Supplied data:
Lemma dot_indicator (v e : nat) (V : nat) (r : list Z) (m : list (list R)) :
  v < V →
  dot ((λ u : list R, default rzero (u !! v)) <$> (unit_vector V <$> r))
      ((λ u : list R, default rzero (u !! e)) <$> m)
  = scatter_sum v e r m.
Proof.
  intros Hv. unfold dot, scatter_sum. f_equal.
  revert m. induction r as [|i r IH]; intros [|u m]; try done.
  cbn [fmap list_fmap zip_with zip fst snd]. rewrite <- IH.
  f_equal. rewrite unit_vector_lookup by done. cbn [default].
  destruct (Z.eqb_spec (Z.of_nat v) i) as [<-|Hne].
  - rewrite decide_True by done. apply mul_one.
  - rewrite decide_False by congruence. apply mul_zero.
Qed.

(** The product of the transposed one-hot rows of an index and a gradient:
    the element (v, e) is the sum of the gradient elements [m[t][e]] over
    the positions [t] with the index [v]. *)
Lemma matmul_one_hot_T (V E Tn : nat) (r : list Z) (m : tensor R 2) :
  0 < Tn → length r = Tn → has_shape 2 [Tn; E] m →
  ∃ g : tensor R 2,
    matmul (transpose (unit_vector V <$> r)) m = Ok g
    ∧ has_shape 2 [V; E] g
    ∧ ∀ v e, v < V → e < E → mget v e g = scatter_sum v e r m.
Proof.
  intros HT Hr Hm.
  assert (has_shape 2 [Tn; V] (unit_vector V <$> r : tensor R 2)) as Hoh.
  { apply has_shape_2. split; [by rewrite length_fmap |].
    apply Forall_fmap, Forall_forall. intros i _. simpl.
    unfold unit_vector. by rewrite length_fmap, length_seq. }
  destruct (matmul_has_shape V Tn E (transpose (unit_vector V <$> r) : tensor R 2) m HT)
    as (g & Hg & Hsg); [by apply transpose_has_shape | done |].
  exists g. split; [done |]. split; [done |].
  intros v e Hv He. unfold matmul in Hg. case_decide; [|done]. injection Hg as <-.
  unfold mget.
  apply has_shape_2 in Hoh as [Hloh Hoh]. apply has_shape_2 in Hm as [Hlm Hm].
  assert (transpose (unit_vector V <$> r) !! v
          = Some ((λ u : list R, default rzero (u !! v)) <$> (unit_vector V <$> r))) as Hcv.
  { apply (transpose_lookup rzero V); [|done..].
    intros E0. rewrite E0 in Hloh. simpl in Hloh. lia. }
  assert (transpose m !! e = Some ((λ u : list R, default rzero (u !! e)) <$> m)) as Hce.
  { apply (transpose_lookup rzero E); [|done..].
    intros E0. rewrite E0 in Hlm. simpl in Hlm. lia. }
  rewrite list_lookup_fmap, Hcv. cbn [fmap option_fmap option_map default id].
  change (list_fmap ?A ?B ?f ?l) with (f <$> l).
  rewrite list_lookup_fmap, Hce. cbn [fmap option_fmap option_map default id].
  by apply dot_indicator.
Qed.

Lemma tzip_mget (op : R → R → R) (V E : nat) (a b : list (list R)) (v e : nat) :
  has_shape 2 [V; E] a → has_shape 2 [V; E] b → v < V → e < E →
  mget v e (tzip 2 op a b) = op (mget v e a) (mget v e b).
Proof.
  intros [Hla Ha]%has_shape_2 [Hlb Hb]%has_shape_2 Hv He.
  destruct (lookup_lt_is_Some_2 a v ltac:(lia)) as [ra Hra].
  destruct (lookup_lt_is_Some_2 b v ltac:(lia)) as [rb Hrb].
  pose proof (Forall_lookup_1 _ _ _ _ Ha Hra) as Hlra.
  pose proof (Forall_lookup_1 _ _ _ _ Hb Hrb) as Hlrb.
  simpl in Hlra, Hlrb.
  destruct (lookup_lt_is_Some_2 ra e ltac:(lia)) as [xa Hxa].
  destruct (lookup_lt_is_Some_2 rb e ltac:(lia)) as [xb Hxb].
  unfold mget. cbn [tzip tensor]. rewrite lookup_zip_with, Hra, Hrb. simpl.
  rewrite lookup_zip_with, Hxa, Hxb. done.
Qed.

Lemma foldl_tzip_mget (V E : nat) (a : tensor R 2) (l : list (tensor R 2)) (v e : nat) :
  has_shape 2 [V; E] a → Forall (has_shape 2 [V; E]) l → v < V → e < E →
  mget v e (foldl (tzip 2 radd) a l)
  = foldl radd (mget v e a) ((λ g : tensor R 2, mget v e g) <$> l).
Proof.
  intros Ha Hl Hv He. revert a Ha.
  induction Hl as [|b l Hb _ IH]; intros a Ha; [done |].
  cbn [foldl fmap list_fmap]. rewrite IH by (by apply tzip_has_shape).
  by rewrite (tzip_mget radd V E).
Qed.

Lemma mget_Some (V E : nat) (g : list (list R)) (v e : nat) (a : R) :
  has_shape 2 [V; E] (g : tensor R 2) → v < V → e < E →
  mget v e g = a → g !! v ≫= (.!! e) = Some a.
Proof.
  intros [Hlg Hgr]%has_shape_2 Hv He <-. unfold mget.
  destruct (lookup_lt_is_Some_2 g v ltac:(lia)) as [row Hrow].
  pose proof (Forall_lookup_1 _ _ _ _ Hgr Hrow) as Hlrow. simpl in Hlrow.
  destruct (lookup_lt_is_Some_2 row e ltac:(lia)) as [a Ha].
  rewrite Hrow. simpl. by rewrite Ha.
Qed.

(** The products for all the rows of a two-axis index. *)
Lemma traverse_matmul_one_hot_T (V E Tn : nat) (idx : list (list Z)) (dy : list (tensor R 2)) :
  0 < Tn → length idx = length dy →
  Forall (λ r, length r = Tn) idx → Forall (has_shape 2 [Tn; E]) dy →
  ∃ prods : list (tensor R 2),
    traverse (λ ab : tensor R 2 * tensor R 2, matmul ab.1 ab.2)
      (zip ((λ r, transpose (unit_vector V <$> r)) <$> idx) dy) = Ok prods
    ∧ length prods = length idx
    ∧ Forall (has_shape 2 [V; E]) prods
    ∧ ∀ v e, v < V → e < E →
        (λ g : tensor R 2, mget v e g) <$> prods
        = (λ rm : list Z * tensor R 2, scatter_sum v e rm.1 rm.2) <$> zip idx dy.
Proof.
  intros HT Hlen Hidx. revert dy Hlen.
  induction Hidx as [|r idx Hr _ IH]; intros [|m dy] Hlen Hdy; try done.
  { exists []. by repeat split. }
  apply Forall_cons in Hdy as [Hm Hdy].
  destruct (matmul_one_hot_T V E Tn r m HT Hr Hm) as (g & Hg & Hsg & Hget).
  destruct (IH dy (Nat.succ_inj _ _ Hlen) Hdy) as (prods & Hp & Hlp & Hsp & Hgets).
  exists (g :: prods). split; [|split; [|split]].
  - rewrite fmap_cons. cbn [zip zip_with traverse fst snd].
    rewrite Hg, bind_ret.
    exact (f_equal (λ t, let* bs := t in Ok (g :: bs)) Hp).
  - exact (f_equal S Hlp).
  - by constructor.
  - intros v e Hv He. cbn [fmap list_fmap zip zip_with fst snd].
    rewrite Hget by done. f_equal. by apply Hgets.
Qed.
End scatter.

Problem requirements:
Lines containing the word "default" must be found in the data above and copied.

Exercise output:
  dot ((λ u : list R, default rzero (u !! v)) <$> (unit_vector V <$> r))
      ((λ u : list R, default rzero (u !! e)) <$> m)
  f_equal. rewrite unit_vector_lookup by done. cbn [default].
          = Some ((λ u : list R, default rzero (u !! v)) <$> (unit_vector V <$> r))) as Hcv.
  assert (transpose m !! e = Some ((λ u : list R, default rzero (u !! e)) <$> m)) as Hce.
  rewrite list_lookup_fmap, Hcv. cbn [fmap option_fmap option_map default id].
  rewrite list_lookup_fmap, Hce. cbn [fmap option_fmap option_map default id].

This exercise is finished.